* [Data for analysis]
(* ===== verification/WifiAes.v ===== *)
(** The AES block cipher of the Wi-Fi driver: [core/crypto/aes_i.h], [aes-internal.c]
    (small tables) and [aes-internal-enc.c].

    Words are [Z] of 32 bits, blocks lists of bytes. The second half is the cipher of the
    standard, from the arithmetic of its field, and the proof that the table-driven code
    computes it. *)

From S2P Require Import Prelude.

(** * Definitions *)

Definition AES_BLOCK_SIZE := 16.

Definition Te0 : list Z := [
  0xc66363a5; 0xf87c7c84; 0xee777799; 0xf67b7b8d; 0xfff2f20d; 0xd66b6bbd; 0xde6f6fb1; 0x91c5c554;
  0x60303050; 0x02010103; 0xce6767a9; 0x562b2b7d; 0xe7fefe19; 0xb5d7d762; 0x4dababe6; 0xec76769a;
  0x8fcaca45; 0x1f82829d; 0x89c9c940; 0xfa7d7d87; 0xeffafa15; 0xb25959eb; 0x8e4747c9; 0xfbf0f00b;
  0x41adadec; 0xb3d4d467; 0x5fa2a2fd; 0x45afafea; 0x239c9cbf; 0x53a4a4f7; 0xe4727296; 0x9bc0c05b;
  0x75b7b7c2; 0xe1fdfd1c; 0x3d9393ae; 0x4c26266a; 0x6c36365a; 0x7e3f3f41; 0xf5f7f702; 0x83cccc4f;
  0x6834345c; 0x51a5a5f4; 0xd1e5e534; 0xf9f1f108; 0xe2717193; 0xabd8d873; 0x62313153; 0x2a15153f;
  0x0804040c; 0x95c7c752; 0x46232365; 0x9dc3c35e; 0x30181828; 0x379696a1; 0x0a05050f; 0x2f9a9ab5;
  0x0e070709; 0x24121236; 0x1b80809b; 0xdfe2e23d; 0xcdebeb26; 0x4e272769; 0x7fb2b2cd; 0xea75759f;
  0x1209091b; 0x1d83839e; 0x582c2c74; 0x341a1a2e; 0x361b1b2d; 0xdc6e6eb2; 0xb45a5aee; 0x5ba0a0fb;
  0xa45252f6; 0x763b3b4d; 0xb7d6d661; 0x7db3b3ce; 0x5229297b; 0xdde3e33e; 0x5e2f2f71; 0x13848497;
  0xa65353f5; 0xb9d1d168; 0x00000000; 0xc1eded2c; 0x40202060; 0xe3fcfc1f; 0x79b1b1c8; 0xb65b5bed;
  0xd46a6abe; 0x8dcbcb46; 0x67bebed9; 0x7239394b; 0x944a4ade; 0x984c4cd4; 0xb05858e8; 0x85cfcf4a;
  0xbbd0d06b; 0xc5efef2a; 0x4faaaae5; 0xedfbfb16; 0x864343c5; 0x9a4d4dd7; 0x66333355; 0x11858594;
  0x8a4545cf; 0xe9f9f910; 0x04020206; 0xfe7f7f81; 0xa05050f0; 0x783c3c44; 0x259f9fba; 0x4ba8a8e3;
  0xa25151f3; 0x5da3a3fe; 0x804040c0; 0x058f8f8a; 0x3f9292ad; 0x219d9dbc; 0x70383848; 0xf1f5f504;
  0x63bcbcdf; 0x77b6b6c1; 0xafdada75; 0x42212163; 0x20101030; 0xe5ffff1a; 0xfdf3f30e; 0xbfd2d26d;
  0x81cdcd4c; 0x180c0c14; 0x26131335; 0xc3ecec2f; 0xbe5f5fe1; 0x359797a2; 0x884444cc; 0x2e171739;
  0x93c4c457; 0x55a7a7f2; 0xfc7e7e82; 0x7a3d3d47; 0xc86464ac; 0xba5d5de7; 0x3219192b; 0xe6737395;
  0xc06060a0; 0x19818198; 0x9e4f4fd1; 0xa3dcdc7f; 0x44222266; 0x542a2a7e; 0x3b9090ab; 0x0b888883;
  0x8c4646ca; 0xc7eeee29; 0x6bb8b8d3; 0x2814143c; 0xa7dede79; 0xbc5e5ee2; 0x160b0b1d; 0xaddbdb76;
  0xdbe0e03b; 0x64323256; 0x743a3a4e; 0x140a0a1e; 0x924949db; 0x0c06060a; 0x4824246c; 0xb85c5ce4;
  0x9fc2c25d; 0xbdd3d36e; 0x43acacef; 0xc46262a6; 0x399191a8; 0x319595a4; 0xd3e4e437; 0xf279798b;
  0xd5e7e732; 0x8bc8c843; 0x6e373759; 0xda6d6db7; 0x018d8d8c; 0xb1d5d564; 0x9c4e4ed2; 0x49a9a9e0;
  0xd86c6cb4; 0xac5656fa; 0xf3f4f407; 0xcfeaea25; 0xca6565af; 0xf47a7a8e; 0x47aeaee9; 0x10080818;
  0x6fbabad5; 0xf0787888; 0x4a25256f; 0x5c2e2e72; 0x381c1c24; 0x57a6a6f1; 0x73b4b4c7; 0x97c6c651;
  0xcbe8e823; 0xa1dddd7c; 0xe874749c; 0x3e1f1f21; 0x964b4bdd; 0x61bdbddc; 0x0d8b8b86; 0x0f8a8a85;
  0xe0707090; 0x7c3e3e42; 0x71b5b5c4; 0xcc6666aa; 0x904848d8; 0x06030305; 0xf7f6f601; 0x1c0e0e12;
  0xc26161a3; 0x6a35355f; 0xae5757f9; 0x69b9b9d0; 0x17868691; 0x99c1c158; 0x3a1d1d27; 0x279e9eb9;
  0xd9e1e138; 0xebf8f813; 0x2b9898b3; 0x22111133; 0xd26969bb; 0xa9d9d970; 0x078e8e89; 0x339494a7;
  0x2d9b9bb6; 0x3c1e1e22; 0x15878792; 0xc9e9e920; 0x87cece49; 0xaa5555ff; 0x50282878; 0xa5dfdf7a;
  0x038c8c8f; 0x59a1a1f8; 0x09898980; 0x1a0d0d17; 0x65bfbfda; 0xd7e6e631; 0x844242c6; 0xd06868b8;
  0x824141c3; 0x299999b0; 0x5a2d2d77; 0x1e0f0f11; 0x7bb0b0cb; 0xa85454fc; 0x6dbbbbd6; 0x2c16163a].

Definition rcons : list Z := [0x01; 0x02; 0x04; 0x08; 0x10; 0x20; 0x40; 0x80; 0x1B; 0x36].

Definition rotr (val bits : Z) : Z := (val .>> bits) .| u32 (val .<< (32 - bits)).

Definition RCON (i : Z) : Z := u32 (tbl rcons i .<< 24).

Definition TE0 (i : Z) : Z := tbl Te0 ((i .>> 24) .& 0xff).
Definition TE1 (i : Z) : Z := rotr (tbl Te0 ((i .>> 16) .& 0xff)) 8.
Definition TE2 (i : Z) : Z := rotr (tbl Te0 ((i .>> 8) .& 0xff)) 16.
Definition TE3 (i : Z) : Z := rotr (tbl Te0 (i .& 0xff)) 24.
Definition TE41 (i : Z) : Z := u32 (tbl Te0 ((i .>> 24) .& 0xff) .<< 8) .& 0xff000000.
Definition TE42 (i : Z) : Z := tbl Te0 ((i .>> 16) .& 0xff) .& 0x00ff0000.
Definition TE43 (i : Z) : Z := tbl Te0 ((i .>> 8) .& 0xff) .& 0x0000ff00.
Definition TE44 (i : Z) : Z := (tbl Te0 (i .& 0xff) .>> 8) .& 0x000000ff.
Definition TE421 (i : Z) : Z := u32 (tbl Te0 ((i .>> 16) .& 0xff) .<< 8) .& 0xff000000.
Definition TE432 (i : Z) : Z := tbl Te0 ((i .>> 8) .& 0xff) .& 0x00ff0000.
Definition TE443 (i : Z) : Z := tbl Te0 (i .& 0xff) .& 0x0000ff00.
Definition TE414 (i : Z) : Z := (tbl Te0 ((i .>> 24) .& 0xff) .>> 8) .& 0x000000ff.
Definition TE411 (i : Z) : Z := u32 (tbl Te0 ((i .>> 24) .& 0xff) .<< 8) .& 0xff000000.
Definition TE422 (i : Z) : Z := tbl Te0 ((i .>> 16) .& 0xff) .& 0x00ff0000.
Definition TE433 (i : Z) : Z := tbl Te0 ((i .>> 8) .& 0xff) .& 0x0000ff00.
Definition TE444 (i : Z) : Z := (tbl Te0 (i .& 0xff) .>> 8) .& 0x000000ff.

Definition GETU32 (p : list Z) (i : Z) : Z :=
  (tbl p i .<< 24) .^ (tbl p (i + 1) .<< 16) .^ (tbl p (i + 2) .<< 8) .^ tbl p (i + 3).

Definition PUTU32 (st : Z) : list Z := [u8 (st .>> 24); u8 (st .>> 16); u8 (st .>> 8); u8 st].

(** ** Key schedule: the array of round keys grows word by word *)

Definition expand_sub (temp i : Z) : Z :=
  TE421 temp .^ TE432 temp .^ TE443 temp .^ TE414 temp .^ RCON i.

Definition expand128 (rk : list Z) (i : nat) : list Z :=
  let b := 4 * Z.of_nat i in
  let temp := tbl rk (b + 3) in
  let rk4 := tbl rk b .^ expand_sub temp (Z.of_nat i) in
  let rk5 := tbl rk (b + 1) .^ rk4 in
  let rk6 := tbl rk (b + 2) .^ rk5 in
  let rk7 := tbl rk (b + 3) .^ rk6 in
  rk ++ [rk4; rk5; rk6; rk7].

Definition expand192 (rk : list Z) (i : nat) : list Z :=
  let b := 6 * Z.of_nat i in
  let temp := tbl rk (b + 5) in
  let rk6 := tbl rk b .^ expand_sub temp (Z.of_nat i) in
  let rk7 := tbl rk (b + 1) .^ rk6 in
  let rk8 := tbl rk (b + 2) .^ rk7 in
  let rk9 := tbl rk (b + 3) .^ rk8 in
  if Nat.eqb i 7 then rk ++ [rk6; rk7; rk8; rk9]
  else
    let rk10 := tbl rk (b + 4) .^ rk9 in
    let rk11 := tbl rk (b + 5) .^ rk10 in
    rk ++ [rk6; rk7; rk8; rk9; rk10; rk11].

Definition expand256 (rk : list Z) (i : nat) : list Z :=
  let b := 8 * Z.of_nat i in
  let temp := tbl rk (b + 7) in
  let rk8 := tbl rk b .^ expand_sub temp (Z.of_nat i) in
  let rk9 := tbl rk (b + 1) .^ rk8 in
  let rk10 := tbl rk (b + 2) .^ rk9 in
  let rk11 := tbl rk (b + 3) .^ rk10 in
  if Nat.eqb i 6 then rk ++ [rk8; rk9; rk10; rk11]
  else
    let temp := rk11 in
    let rk12 := tbl rk (b + 4) .^ (TE411 temp .^ TE422 temp .^ TE433 temp .^ TE444 temp) in
    let rk13 := tbl rk (b + 5) .^ rk12 in
    let rk14 := tbl rk (b + 6) .^ rk13 in
    let rk15 := tbl rk (b + 7) .^ rk14 in
    rk ++ [rk8; rk9; rk10; rk11; rk12; rk13; rk14; rk15].

(** The round keys and their number; [None] is the result -1. *)
Definition rijndaelKeySetupEnc (cipherKey : list Z) (keyBits : Z) : option (list Z * Z) :=
  let rk := [GETU32 cipherKey 0; GETU32 cipherKey 4; GETU32 cipherKey 8; GETU32 cipherKey 12] in
  if keyBits =? 128 then Some (foldl expand128 rk (seq 0 10), 10)
  else
    let rk := rk ++ [GETU32 cipherKey 16; GETU32 cipherKey 20] in
    if keyBits =? 192 then Some (foldl expand192 rk (seq 0 8), 12)
    else
      let rk := rk ++ [GETU32 cipherKey 24; GETU32 cipherKey 28] in
      if keyBits =? 256 then Some (foldl expand256 rk (seq 0 7), 14)
      else None.

(** ** Encryption *)

Definition aes_state : Type := Z * Z * Z * Z.

Definition ROUND (rk : list Z) (i : Z) (s : aes_state) : aes_state :=
  let '(s0, s1, s2, s3) := s in
  (TE0 s0 .^ TE1 s1 .^ TE2 s2 .^ TE3 s3 .^ tbl rk (4 * i),
   TE0 s1 .^ TE1 s2 .^ TE2 s3 .^ TE3 s0 .^ tbl rk (4 * i + 1),
   TE0 s2 .^ TE1 s3 .^ TE2 s0 .^ TE3 s1 .^ tbl rk (4 * i + 2),
   TE0 s3 .^ TE1 s0 .^ TE2 s1 .^ TE3 s2 .^ tbl rk (4 * i + 3)).

(** The loop of two rounds a turn; the round keys advance by eight words. *)
Fixpoint rijndael_rounds (r : nat) (rk : list Z) (s : aes_state) : aes_state * list Z :=
  match r with
  | O => (s, rk)
  | S r' =>
      let t := ROUND rk 1 s in
      let rk := drop 8 rk in
      match r' with
      | O => (t, rk)
      | S _ => rijndael_rounds r' rk (ROUND rk 0 t)
      end
  end.

Definition rijndaelEncrypt (rk : list Z) (Nr : Z) (pt : list Z) : list Z :=
  let s0 := GETU32 pt 0 .^ tbl rk 0 in
  let s1 := GETU32 pt 4 .^ tbl rk 1 in
  let s2 := GETU32 pt 8 .^ tbl rk 2 in
  let s3 := GETU32 pt 12 .^ tbl rk 3 in
  let '((t0, t1, t2, t3), rk) := rijndael_rounds (Z.to_nat (Nr .>> 1)) rk (s0, s1, s2, s3) in
  PUTU32 (TE41 t0 .^ TE42 t1 .^ TE43 t2 .^ TE44 t3 .^ tbl rk 0) ++
  PUTU32 (TE41 t1 .^ TE42 t2 .^ TE43 t3 .^ TE44 t0 .^ tbl rk 1) ++
  PUTU32 (TE41 t2 .^ TE42 t3 .^ TE43 t0 .^ TE44 t1 .^ tbl rk 2) ++
  PUTU32 (TE41 t3 .^ TE42 t0 .^ TE43 t1 .^ TE44 t2 .^ tbl rk 3).

(** The context: the round keys and, after them, their number. [alloc] is whether the
    memory for it is there. *)
Definition aes_encrypt2_init (alloc : bool) (key : list Z) (len : Z) : option (list Z * Z) :=
  if alloc then rijndaelKeySetupEnc key (len * 8) else None.

Definition aes_encrypt2 (ctx : list Z * Z) (plain : list Z) : list Z :=
  rijndaelEncrypt ctx.1 ctx.2 plain.

(** * The cipher of the standard *)

Module Fips.

(** Multiplication by [x], and the product, in the field of 256 elements. *)
Definition xtime (b : Z) : Z :=
  if Z.testbit b 7 then (u8 (b .<< 1)) .^ 0x1b else b .<< 1.

Fixpoint gmul_bits (n : nat) (a b : Z) : Z :=
  match n with
  | O => 0
  | S n => (if Z.odd b then a else 0) .^ gmul_bits n (xtime a) (b .>> 1)
  end.

Definition gmul (a b : Z) : Z := gmul_bits 8 a b.

(** The inverse, [a^254], with 0 for 0. *)
Definition ginv (a : Z) : Z :=
  let a2 := gmul a a in
  let a3 := gmul a2 a in
  let a12 := gmul (gmul a3 a3) (gmul a3 a3) in
  let a15 := gmul a12 a3 in
  let a60 := gmul (gmul a15 a15) (gmul a15 a15) in
  let a63 := gmul a60 a3 in
  let a126 := gmul a63 a63 in
  let a127 := gmul a126 a in
  gmul a127 a127.

Definition rotl8 (b n : Z) : Z := u8 (b .<< n) .| (b .>> (8 - n)).

Definition sbox (b : Z) : Z :=
  let i := ginv b in i .^ rotl8 i 1 .^ rotl8 i 2 .^ rotl8 i 3 .^ rotl8 i 4 .^ 0x63.

(** Columns of four bytes; the state is four of them. *)
Definition column : Type := Z * Z * Z * Z.
Definition state : Type := column * column * column * column.

Definition xor_col (a b : column) : column :=
  let '(a0, a1, a2, a3) := a in let '(b0, b1, b2, b3) := b in (a0 .^ b0, a1 .^ b1, a2 .^ b2, a3 .^ b3).

Definition sub_col (a : column) : column :=
  let '(a0, a1, a2, a3) := a in (sbox a0, sbox a1, sbox a2, sbox a3).

Definition rot_col (a : column) : column :=
  let '(a0, a1, a2, a3) := a in (a1, a2, a3, a0).

Definition mix_col (a : column) : column :=
  let '(a0, a1, a2, a3) := a in
  (gmul a0 2 .^ gmul a1 3 .^ a2 .^ a3, a0 .^ gmul a1 2 .^ gmul a2 3 .^ a3,
   a0 .^ a1 .^ gmul a2 2 .^ gmul a3 3, gmul a0 3 .^ a1 .^ a2 .^ gmul a3 2).

Definition on_cols (f : column -> column) (s : state) : state :=
  let '(c0, c1, c2, c3) := s in (f c0, f c1, f c2, f c3).

Definition add_round_key (s k : state) : state :=
  let '(c0, c1, c2, c3) := s in let '(k0, k1, k2, k3) := k in
  (xor_col c0 k0, xor_col c1 k1, xor_col c2 k2, xor_col c3 k3).

(** Row [r] moves [r] columns to the left. *)
Definition shift_rows (s : state) : state :=
  let '((a0, a1, a2, a3), (b0, b1, b2, b3), (c0, c1, c2, c3), (d0, d1, d2, d3)) := s in
  ((a0, b1, c2, d3), (b0, c1, d2, a3), (c0, d1, a2, b3), (d0, a1, b2, c3)).

Definition round (s k : state) : state :=
  add_round_key (on_cols mix_col (shift_rows (on_cols sub_col s))) k.
Definition final_round (s k : state) : state :=
  add_round_key (shift_rows (on_cols sub_col s)) k.

(** The round keys: [k0], those of the rounds, and the last one. *)
Definition cipher (k0 : state) (ks : list state) (klast : state) (s : state) : state :=
  final_round (foldl round (add_round_key s k0) ks) klast.

(** The expansion of a key of [nk] words: word [i] from the ones before it. *)
Definition zero_col : column := (0, 0, 0, 0).
Definition nth_col (w : list column) (i : Z) : column := default zero_col (w !! Z.to_nat i).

* [Your instructions]
Can you repeat, word for word, every line above from the one containing "let '(c0, c1, c2, c3) := s in (f" down to the one containing "(** Row [r] moves [r] columns to the left. *)", including both?

* [Written response]
  let '(c0, c1, c2, c3) := s in (f c0, f c1, f c2, f c3).

Definition add_round_key (s k : state) : state :=
  let '(c0, c1, c2, c3) := s in let '(k0, k1, k2, k3) := k in
  (xor_col c0 k0, xor_col c1 k1, xor_col c2 k2, xor_col c3 k3).

(** Row [r] moves [r] columns to the left. *)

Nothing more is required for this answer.